Moralsizim diye sızlanıyorum...
Mecalsizliğimi saklamak için artarda kahve içiyorum.
Dönüş treninde, bir poşete yerleştirdiğim nergisler kucağımda, elimdeki telefonla oyalanmaya çalışırken önüme turuncu saçlı, yaşlılığa uğramamaya çalışan, dünyaya tehditler savuran adam ve güzeller güzeli karısının başkanlık töreni sırasındaki ilk dansları düşüyor.
“Bunlar birbirlerinden hatta kendilerinden de tiksiniyorlardır” diye geçiriyorum içimden.
İçimdeki şiddetin tezahürü içimi de zihnimi de çirkinleştiriyor, bunun farkındayım
Filistin’deki çocukların kanı, Ortadoğu’daki halkların yazgısı hepsi sıraya girip bunları ve bunları seçenleri lanetleyecek büyülere karışsın istiyorum…
“Düşlerinde taş olduklarını görüyorlardı, taşların uykusunun ne kadar ağır olduğu bilinir, kırlarda şöyle bir gezin görürsünüz, taşlar orada toprağa yarı gömülü olarak uyurlar, uyanmak içinse kim bilir neyi beklerler.” (Saramago, Körlük)
Yalnız zalimlerin, kötülerin değil seçtiklerinin suç ortağı olmuş insanların da uyanmak için bizden medet uman taşlar olmalarını düşlüyorum…
Esin Şenol kimdir?
Esin Şenol, lise eğitimini TED Ankara Koleji'nde tamamladıktan sonra, tıp eğitimini Ankara Üniversitesi Tıp Fakültesi'nde 1987 yılında tamamlamış ve aynı yıl Gazi Üniversitesi Tıp Fakültesi Enfeksiyon Hastalıkları ve Klinik Mikrobiyoloji Anabilim Dalı'nda Araştırma Görevlisi olarak uzmanlık eğitimine başlamıştır.
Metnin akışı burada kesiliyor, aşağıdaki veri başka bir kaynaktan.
(** The loop of lines 37-73 over the images: the streams sent, and whether
    the program stopped early. *)
Fixpoint send_all (images : list (option (list byte) * bool)) : list (list byte) * bool :=
  match images with
  | [] => ([], false)
  | (file, ok) :: rest =>
      match send_image file ok with
      | Skipped => send_all rest
      | Sent b => let '(out, ab) := send_all rest in (b :: out, ab)
      | Aborted => ([], true)
      end
  end.

(** [get_image_files(dir_path)] (lines 15-27): the entries [readdir]
    lists with [d_type == DT_REG], in its order, each prefixed by the
    directory; [listing] gives each entry's regular-file flag and name,
    [None] when [opendir] fails. *)
Definition get_image_files (dir_path : string) (listing : option (list (bool * string))) : list string :=
  match listing with
  | None => []
  | Some entries => (fun e => (dir_path ++ "/" ++ e.2)%string) <$> filter (fun e => e.1 = true) entries
  end.

Definition IMAGE_DIR : string := "COCO_test_1220".

(** [main] (lines 28-85): [None] is the [return 1] when the directory
    has no image; otherwise the images are sent in the directory's order.
    [file p] is the content of [p] ([None] when it cannot be opened) and
    [net_ok p] the success of [socket] and [connect] for it. *)
Definition to_ec_main (listing : option (list (bool * string))) (file : string -> option (list byte))
    (net_ok : string -> bool) : option (list (list byte) * bool) :=
  match get_image_files IMAGE_DIR listing with
  | [] => None
  | images => Some (send_all ((fun p => (file p, net_ok p)) <$> images))
  end.

(** ** Receiver *)

(** [ntohl] of four bytes. *)
Definition be32_decode (b : list byte) : Z :=
  match b with
  | [b0; b1; b2; b3] => b0 * 2 ^ 24 + b1 * 2 ^ 16 + b2 * 2 ^ 8 + b3
  | _ => 0
  end.

(** One [recv(sock, buf, n, 0)] on a connection whose remaining bytes
    arrive in the segments [segs]. *)
Definition recv_seg (n : nat) (segs : list (list byte)) : list byte * list (list byte) :=
  match segs with
  | [] => ([], [])
  | seg :: rest =>
      if (List.length seg <=? n)%nat then (seg, rest) else (take n seg, drop n seg :: rest)
  end.

(** Lines 60-65: [recv] until [img_size] bytes or a [recv] of 0 bytes;
    [fuel] bounds the number of [recv] calls. *)
Fixpoint recv_loop (fuel : nat) (remaining : nat) (segs : list (list byte)) (acc : list byte) :
    list byte :=
  match fuel with
  | O => acc
  | S f =>
      if (remaining =? 0)%nat then acc
      else
        let '(chunk, segs') := recv_seg remaining segs in
        match chunk with
        | [] => acc
        | _ => recv_loop f (remaining - List.length chunk) segs' (acc ++ chunk)
        end
  end.

Inductive recv_result :=
  | BadHeader                  (** [bytes_read != sizeof(net_size)] (lines 52-56) *)
  | Incomplete (got : list byte)
  | Received (image : list byte).

(** One accepted connection (lines 50-74); each [recv] consumes at least
    one byte, so one turn per byte of the segments is enough fuel. *)
Definition receive (segs : list (list byte)) : recv_result :=
  let '(hdr, segs1) := recv_seg 4 segs in
  if negb (List.length hdr =? 4)%nat then BadHeader
  else
    let img_size := be32_decode hdr in
    let data := recv_loop (S (List.length (List.concat segs1))) (Z.to_nat img_size) segs1 [] in
    if (List.length data =? Z.to_nat img_size)%nat then Received data else Incomplete data.

(** [received_images++] over the accepted connections ([None]: the [int]
    counter would overflow). *)
Fixpoint count_received (n : Z) (conns : list (list (list byte))) : option Z :=
  match conns with
  | [] => Some n
  | c :: rest =>
      match receive c with
      | Received _ => if n <? INT_MAX then count_received (n + 1) rest else None
      | _ => count_received n rest
      end
  end.

(** The receiver's [main] (lines 15-79): [inl 1] when the set-up fails,
    else the accept loop.  The [socket] check compares the descriptor with
    [0] (line 17), not with [-1]: a failed [socket] passes it and the
    failure shows at [bind] (line 31), which then fails on the invalid
    descriptor; [bind_ok] is the result of [bind] on [server_fd]. *)
Definition from_ed_main (server_fd : Z) (bind_ok listen_ok : bool) (conns : list (list (list byte)))
    : Z + option Z :=
  if server_fd =? 0 then inl 1
  else if negb bind_ok then inl 1
  else if negb listen_ok then inl 1
  else inr (count_received 0 conns).

(** TCP never delivers an empty segment. *)
Definition nonempty_segs (segs : list (list byte)) : Prop := Forall (fun seg => seg <> []) segs.

(** ** Lemmas *)

Lemma land_255_mod (x : Z) : Z.land x 255 = x mod 256.
Proof. change 255 with (Z.ones 8). by rewrite Z.land_ones by lia. Qed.

Lemma be32_roundtrip (x : Z) : 0 <= x < 2 ^ 32 -> be32_decode (be32_encode x) = x.
Proof.
  intros Hx. unfold be32_encode, be32_decode. rewrite !land_255_mod, !Z.shiftr_div_pow2 by lia.
  change (2 ^ 24) with 16777216 in *. change (2 ^ 16) with 65536 in *. change (2 ^ 8) with 256 in *.
  change (2 ^ 32) with 4294967296 in *. zdiv_lia.
Qed.

Lemma be32_encode_length (x : Z) : List.length (be32_encode x) = 4%nat.
Proof. done. Qed.

Lemma to_uint32_range (n : Z) : 0 <= to_uint32 n < 2 ^ 32.
Proof. unfold to_uint32. apply Z.mod_pos_bound. lia. Qed.

(** The receive loop collects the first [n] bytes of the segments. *)
Lemma recv_loop_take (fuel n : nat) (segs : list (list byte)) (acc : list byte) :
  nonempty_segs segs -> (List.length (List.concat segs) < fuel)%nat ->
  recv_loop fuel n segs acc = acc ++ take n (List.concat segs).
Proof.
  revert n segs acc. induction fuel as [|fuel IH]; intros n segs acc Hne Hf; [lia|].
  cbn [recv_loop]. destruct (Nat.eqb_spec n 0) as [->|Hn]; [by rewrite take_0, app_nil_r|].
  destruct segs as [|seg rest]; cbn [recv_seg List.concat]; [by rewrite ?take_nil, app_nil_r|].
  apply Forall_cons in Hne as [Hseg Hrest]. cbn [List.concat] in Hf. rewrite length_app in Hf.
  destruct (Nat.leb_spec (List.length seg) n) as [Hle|Hgt].
  - destruct seg as [|b seg']; [done|]. cbn [List.length] in Hf. rewrite IH by (done || lia).
    rewrite <- app_assoc, take_app, (take_ge (b :: seg') n) by lia. done.
  - destruct (take n seg) as [|b c] eqn:Ht.
    + apply (f_equal List.length) in Ht. rewrite length_take in Ht. cbn in Ht. lia.
    + rewrite <- Ht. rewrite IH.
      * rewrite length_take_le by lia. rewrite Nat.sub_diag, take_0, app_nil_r.
        by rewrite take_app_le by lia.
      * constructor; [|done]. intros Hd. apply (f_equal List.length) in Hd.
        rewrite length_drop in Hd. cbn in Hd. lia.
      * cbn [List.concat]. rewrite length_app, length_drop. lia.
Qed.

(** A [recv(4)] on a first segment of at least four bytes. *)
Lemma recv_seg_header (seg : list byte) (rest : list (list byte)) :
  (4 <= List.length seg)%nat -> nonempty_segs rest ->
  exists segs1, recv_seg 4 (seg :: rest) = (take 4 seg, segs1) /\ nonempty_segs segs1 /\
    List.concat segs1 = drop 4 seg ++ List.concat rest.
Proof.
  intros Hl Hrest. cbn [recv_seg]. destruct (Nat.leb_spec (List.length seg) 4) as [Hle|Hgt].
  - exists rest. rewrite take_ge, drop_ge by lia. done.
  - exists (drop 4 seg :: rest). split; [done|]. split; [|done].
    constructor; [|done]. intros Hd. apply (f_equal List.length) in Hd. rewrite length_drop in Hd.
    cbn in Hd. lia.
Qed.

Lemma to_uint32_le (n : Z) : 0 <= n -> to_uint32 n <= n.
Proof. intros Hn. unfold to_uint32. apply Z.mod_le; lia. Qed.

Lemma receive_stream (contents : list byte) (segs : list (list byte)) :
  nonempty_segs segs -> List.concat segs = image_stream contents ->
  (4 <= List.length (List.hd [] segs))%nat ->
  receive segs = Received (take (Z.to_nat (to_uint32 (Z.of_nat (List.length contents)))) contents).
Proof.
  intros Hne Hcat Hhd. destruct segs as [|seg rest]; [cbn in Hhd; lia|]. cbn in Hhd.
  apply Forall_cons in Hne as [Hseg Hrest]. cbn [List.concat] in Hcat. unfold image_stream in Hcat.
  set (x := to_uint32 (Z.of_nat (List.length contents))) in *.
  assert (take 4 seg = be32_encode x) as Hh.
  { rewrite <- (take_app_le seg (List.concat rest) 4), Hcat by lia. by rewrite take_app_length'. }
  assert (drop 4 seg ++ List.concat rest = contents) as Hc.
  { rewrite <- drop_app_le, Hcat by lia. by rewrite drop_app_length'. }
  destruct (recv_seg_header seg rest Hhd Hrest) as (segs1 & Hr & Hne1 & Hcat1).
  unfold receive. rewrite Hr, Hh, be32_encode_length. cbn [Nat.eqb negb].
  rewrite be32_roundtrip by apply to_uint32_range.
  rewrite recv_loop_take by (done || lia). rewrite app_nil_l, Hcat1, Hc.
  pose proof (to_uint32_le (Z.of_nat (List.length contents)) ltac:(lia)).
  pose proof (to_uint32_range (Z.of_nat (List.length contents))).
  rewrite length_take_le by lia. by rewrite Nat.eqb_refl.
Qed.

(** Every image that opens is sent, in order, when the network works. *)
Lemma send_all_opened (file : string -> option (list byte)) (ps : list string) :
  Forall (fun p => is_Some (file p)) ps ->
  send_all ((fun p => (file p, true)) <$> ps) = ((fun p => image_stream (default [] (file p))) <$> ps, false).
Proof.
  induction 1 as [|p ps [c Hc] _ IH]; [done|]. cbn [fmap list_fmap send_all]. rewrite Hc. cbn.
  by rewrite IH.
Qed.

(** Connections that each deliver an image stream are each counted. *)
Lemma count_received_streams (file : string -> option (list byte)) (n : Z) (conns : list (list (list byte)))
    (ps : list string) :
  Forall2 (fun segs p => nonempty_segs segs /\ List.concat segs = image_stream (default [] (file p)) /\
                         (4 <= List.length (List.hd [] segs))%nat) conns ps ->
  0 <= n -> n + Z.of_nat (List.length ps) <= INT_MAX ->
  count_received n conns = Some (n + Z.of_nat (List.length ps)).
Proof.
  intros H. revert n. induction H as [|segs p conns ps [Hn [Hc Hl]] _ IH]; intros n H0 Hb.
  - cbn. f_equal. lia.
  - cbn [count_received]. rewrite (receive_stream _ _ Hn Hc Hl).
    cbn [List.length] in Hb. rewrite (proj2 (Z.ltb_lt _ _)) by lia.
    rewrite IH by lia. f_equal. cbn [List.length]. lia.
Qed.

(** ** Theorems *)

(** C30: however TCP splits the stream of one image into segments, as
    long as the first segment carries the four size bytes, the receiver
    stores the first [size mod 2^32] bytes of the image and counts it as
    received: the whole image when it is smaller than 4 GiB, a silently
    truncated one otherwise (the [uint32_t] cast of line 68). *)
Theorem receive_image (contents : list byte) (segs : list (list byte)) :
  nonempty_segs segs -> List.concat segs = image_stream contents ->
  (4 <= List.length (List.hd [] segs))%nat ->
  receive segs = Received (take (Z.to_nat (to_uint32 (Z.of_nat (List.length contents)))) contents).
Proof. apply receive_stream. Qed.

Lemma receive_image_witness :
  nonempty_segs [[0; 0; 0; 5; 1; 2]; [3; 4; 5]] /\
  List.concat [[0; 0; 0; 5; 1; 2]; [3; 4; 5]] = image_stream [1; 2; 3; 4; 5] /\
  (4 <= List.length (List.hd [] [[0; 0; 0; 5; 1; 2]; [3; 4; 5]]))%nat /\
  receive [[0; 0; 0; 5; 1; 2]; [3; 4; 5]] =
    Received (take (Z.to_nat (to_uint32 (Z.of_nat (List.length [1; 2; 3; 4; 5])))) [1; 2; 3; 4; 5]).
Proof.
  assert (nonempty_segs [[0; 0; 0; 5; 1; 2]; [3; 4; 5]]) as Hn by (repeat constructor; discriminate).
  assert (List.concat [[0; 0; 0; 5; 1; 2]; [3; 4; 5]] = image_stream [1; 2; 3; 4; 5]) as Hc
    by reflexivity.
  assert (4 <= List.length (List.hd [] [[0; 0; 0; 5; 1; 2]; [3; 4; 5]]))%nat as Hl by (cbn; lia).
  split; [exact Hn|]. split; [exact Hc|]. split; [exact Hl|].
  exact (receive_image _ _ Hn Hc Hl).
Defined.

(** When TCP delivers the four size bytes in two segments, the
    single [recv(&net_size, 4)] returns fewer than four bytes and the
    receiver drops the connection as "Failed to read image size", although
    every byte of the image arrives. *)
Theorem split_header_rejected (contents : list byte) (segs : list (list byte)) :
  nonempty_segs segs -> List.concat segs = image_stream contents ->
  (List.length (List.hd [] segs) < 4)%nat -> receive segs = BadHeader.
Proof.
  intros Hne Hcat Hhd. destruct segs as [|seg rest]; [discriminate|]. cbn in Hhd.
  unfold receive. cbn [recv_seg]. rewrite (proj2 (Nat.leb_le _ _)) by lia.
  cbn [negb]. by rewrite (proj2 (Nat.eqb_neq _ _)) by lia.
Qed.
(** [run_request(token_ed)] up to its first shared access: the socket,
    the connection, the request and the classification of the reply
    ([char buf[256]], [recv(.., 255, 0)], [resp(buf, n)]). *)
Definition p_begin (out : p_outcome) : ppc :=
  match out with
  | SocketFail => PEnd EndNoSocket
  | ConnectFail dur => PEnq "[ED_LOCAL]" dur
  | Reply bytes dur =>
      let resp := recv_bytes 255 bytes in
      if (String.length resp =? 0)%nat then PEnd EndIgnored
      else if starts_with "GRANT:" resp then PLoad
      else if String.eqb resp "DROP" then PEnq "[ED_DROP]" dur
      else PEnd EndIgnored
  end.

(** The log line of a fallback (lines 93 and 120). *)
Definition log_entry (tag : string) (token : Z) (dur : Z) : string :=
  tag +s+ " token=" +s+ to_string token +s+ " dur=" +s+ to_string dur.

Section Pressure.

Variable total_requests : Z.
Variable env : Z -> p_outcome.

(** One step of thread [i] at [pc]. *)
Definition thread_step (s : pstate) (i : nat) (pc : ppc) : option pstate :=
  match pc with
  | PNew => Some (set_thread s i (p_begin (env (Z.of_nat i))))
  | PEnq tag dur => Some (set_thread (p_set_queue s (p_queue s ++ [p_IMAGE])) i (PCount tag dur))
  | PCount tag dur =>
      if in_int (p_completed s + 1) && in_int (p_ran s + 1) && in_long (p_total s + dur)
      then Some (set_thread (count_fallback s dur) i (PLog tag dur))
      else None
  | PLog tag dur =>
      Some (set_thread (p_add_log s (log_entry tag (Z.of_nat i) dur)) i (PEnd (EndFallback dur)))
  | PLoad => Some (set_thread s i (PStore (p_sent s)))
  | PStore v => if in_int (v + 1) then Some (set_thread (store_sent s (v + 1)) i (PEnd EndGranted)) else None
  | PEnd _ => None
  end.

Definition is_ended (pc : ppc) : bool := match pc with PEnd _ => true | _ => false end.

Definition p_step (s : pstate) (ev : p_event) : option pstate :=
  match ev with
  | PSpawn =>
      if Z.of_nat (List.length (p_threads s)) <? total_requests
      then Some (spawn s)
      else None
  | PThread i => pc ← p_threads s !! i; thread_step s i pc
  | PDispatch =>
      if p_py_exited s then None else
      match p_queue s with
      | img :: q => Some (p_feed s q (img +s+ lf))
      | [] => if p_stop s then Some (p_set_flags s true true) else None
      end
  | PJoin =>
      if negb (Z.of_nat (List.length (p_threads s)) <? total_requests) &&
         forallb is_ended (p_threads s) && negb (p_stop s)
      then Some (p_set_flags s true (p_py_exited s))
      else None
  end.

Fixpoint p_run (s : pstate) (evs : list p_event) : option pstate :=
  match evs with
  | [] => Some s
  | ev :: evs' => s' ← p_step s ev; p_run s' evs'
  end.

Definition p_steps (s s' : pstate) : Prop := exists ev, p_step s ev = Some s'.
Definition p_reachable (s : pstate) : Prop := rtc p_steps p_init s.

(** [main] has joined the feeder: the process prints its statistics. *)
Definition p_final (s : pstate) : bool := p_stop s && p_py_exited s.

End Pressure.

(** What [main] prints under [stats_mutex] (lines 179-186): the three
    counters and [total_latency_ms / completed_tasks] ([long / int],
    truncated toward zero; [0] when nothing completed).  The helper's
    resource usage (lines 170-175, [getrusage] and [sysconf]) is an
    operating-system measurement and is not modelled. *)
Record p_report := { pr_completed : Z; pr_ran : Z; pr_sent : Z; pr_avg : Z }.

Definition p_final_report (s : pstate) : p_report :=
  {| pr_completed := p_completed s; pr_ran := p_ran s; pr_sent := p_sent s;
     pr_avg := if p_completed s =? 0 then 0 else Z.quot (p_total s) (p_completed s) |}.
Aynı anabilim dalında 1992 yılında ihtisasını tamamladıktan sonra uzman olarak göreve başlamış, 1995 yılında yardımcı doçent, 1996 yılında doçent, 2003 yılında da profesör unvanlarını almış ve 2009-2013 yılları arasında anabilim dalı başkanlığı yapmıştır.
1999 yılında Tufts University, New England Medical Center, Boston/MA'da "Kemik İliği Transplantasyon Ünitesi"nde Research Fellow (Araştırma Asistanı) olarak çalışmıştır. Halen kanser hastalarının infeksiyon izleminde konsultan olarak görev yapmakta ve bu konuda araştırmalarını sürdürmektedir.
Prof. Dr. Esin Şenol, Gazi Üniversitesi Tıp Fakültesi, Enfeksiyon Hastalıkları Ve Klinik Mikrobiyoloji Anablim Dalı Öğretim Üyesidir.
Ayrıca bağışıklama ve özellikle erişkin aşılması ile ilgili çalışmalar yürütmekte olup,
Gazi Üniversitesi, Tıp Fakültesi İnfeksiyon Hastalıkları ve Klinik Mikrobiyoloji Anabilim Dalı bünyesinde Türkiye'deki ilk "Erişkin Aşı Merkezi" kurmuştur.
2013 yılında KLİMİK (Klinik Mikrobiyoloji ve İnfeksiyon Hastalıkları) Derneği alt grubu olarak, Erişkin Bağışıklama Çalışma Grubu (EBÇG) kurmuş ve halen başkanlığını yürütmektedir.
Ayrıca; Gazi Üniversitesi Tıp Fakültesi Etik Komite (2005-2007), Gazi Üniversitesi Akademik Değerlendirme ve Akreditasyon Ofisi (GÜADEK) –Kurucusudur (2005-2007).
Gazi Üniversitesi - Avrupa Üniversiteler Birliği ve Bolonya Süreci Kurucusu (2005-2007) ve
Febril Nötropeni Derneği Genel Sekreterliği (2005-2011) yürütmüş olduğu diğer görevlerdir.
TTB_Pandemi Çalışma Grubu üyesidir.
ATO Onur Kurulu Üyesi olarak çalışmıştır (2020-2022).
ATO-Yönetim Kurulu Üyesi (2006-2008) olarak çalışmıştır.
Halen T24 ve Birgün Gazetesinde köşe yazıları yazmaktadır.
Yabancı dili İngilizce olup evli, 1 çocuk annesidir.
Dünya Kitle İletişim Vakfı tarafından gerçekleştirilen 31. Ankara Uluslararası Film Festivali (3-11 Eylül 2020) ve 32. Ankara Film Festivalı (4-12 Kasım 2021) Düzenleme Kurulunda yer almıştır.
33. Ankara Film Festivalı (3-11 Kasım 2022) Düzenleme Kurulundadır.
İlgi alanları, sinema, yelken ve edebiyattır.